EXERCISE INSTRUCTIONS
Retype only what runs from the line that contains "as (w' & createdAt" through the last line of the listing below, both lines included.

RECORDS SHOWN
(** X20. [POST /messages] with a non-empty string content, no conversation
    id, an idempotency key that is absent or an unclaimed document id,
    generated ids that are document ids, and a bus that accepts the
    publish, is answered 201 with the three generated ids and
    the state [REASONING_REQUESTED]: a conversation is created and ends in
    that state, the message is saved under it, the key (if any) is claimed
    for this message, and exactly one event, of type [reasoning_requested]
    and carrying the content, is published on the reasoning topic. *)
Theorem postMessages_accepts :
  forall clock uuidv4_at publishMessage_at env_TOPIC_REASONING req w
         content busId,
    getField (req_body req) "content" = VStr content ->
    content <> EmptyString ->
    truthy (getField (req_body req) "conversationId") = false ->
    (forall n, validDocumentId (uuidv4_at n) = true) ->
    (forall key,
        presentKey (req_idempotencyKey req) = Some key ->
        validDocumentId key = true
        /\ idempotencyKeys (store w) !! key = None) ->
    publishMessage_at (publishAttempts w) = inr busId ->
    let conversationId := uuidv4_at (uuidReads w) in
    let messageId := uuidv4_at (S (uuidReads w)) in
    let eventId := uuidv4_at (S (S (uuidReads w))) in
    exists w' createdAt timestamp,
      postMessages clock uuidv4_at publishMessage_at env_TOPIC_REASONING
        req w
      = (Return {| res_status := 201;
                   res_body :=
                     [("messageId", VStr messageId);
                      ("conversationId", VStr conversationId);
                      ("eventId", VStr eventId);
                      ("state", VStr "REASONING_REQUESTED")] |}, w')
      /\ stateOf w' conversationId = Some REASONING_REQUESTED
      /\ messages (store w') !! (conversationId, messageId)
         = Some {| msg_messageId := messageId;
                   msg_conversationId := conversationId;
                   msg_content := content;
                   msg_createdAt := createdAt;
                   msg_idempotencyKey := req_idempotencyKey req |}
      /\ (forall key,
             presentKey (req_idempotencyKey req) = Some key ->
             exists claimedAt,
               idempotencyKeys (store w') !! key
               = Some {| ik_messageId := messageId;
                         ik_createdAt := claimedAt |})
      /\ published w'
         = (published w
            ++ [{| pm_topic := TOPIC_REASONING env_TOPIC_REASONING;
                   pm_data :=
                     {| ev_eventId := eventId;
                        ev_eventType := "reasoning_requested";
                        ev_conversationId := conversationId;
                        ev_messageId := messageId;
                        ev_timestamp := timestamp;
                        ev_producer := "api";
                        ev_payload := [("content", VStr content)] |};
                   pm_attributes :=
                     [("eventId", eventId);
                      ("eventType", "reasoning_requested");
                      ("conversationId", conversationId)] |}])%list.
Proof.
  intros clock uuidv4_at publishMessage_at env_TOPIC_REASONING req w
         content busId Hcontent Hne Hnoconv Huuid Hfree Hbus.
  destruct (postMessages_accepts_run clock uuidv4_at publishMessage_at
              env_TOPIC_REASONING req w content busId Hcontent Hne Hnoconv
              Huuid Hfree Hbus)
    as (w' & createdAt & timestamp & Hrun & Hs & Hm & Hk & Hp & _).
  exists w', createdAt, timestamp. repeat split; assumption.
Qed.

(** The world a handler ends in, given a name. *)
Ltac name_end wend :=
  lazymatch goal with
  | |- context [logLine ?l (tick ?x)] =>
      let Hw := fresh "Hw" in
      set (wend := logLine l (tick x)) in *;
      assert (Hw : wend = logLine l (tick x)) by reflexivity;
      clearbody wend
  end.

TASK ANSWER
    as (w' & createdAt & timestamp & Hrun & Hs & Hm & Hk & Hp & _).
  exists w', createdAt, timestamp. repeat split; assumption.
Qed.

(** The world a handler ends in, given a name. *)
Ltac name_end wend :=
  lazymatch goal with
  | |- context [logLine ?l (tick ?x)] =>
      let Hw := fresh "Hw" in
      set (wend := logLine l (tick x)) in *;
      assert (Hw : wend = logLine l (tick x)) by reflexivity;
      clearbody wend
  end.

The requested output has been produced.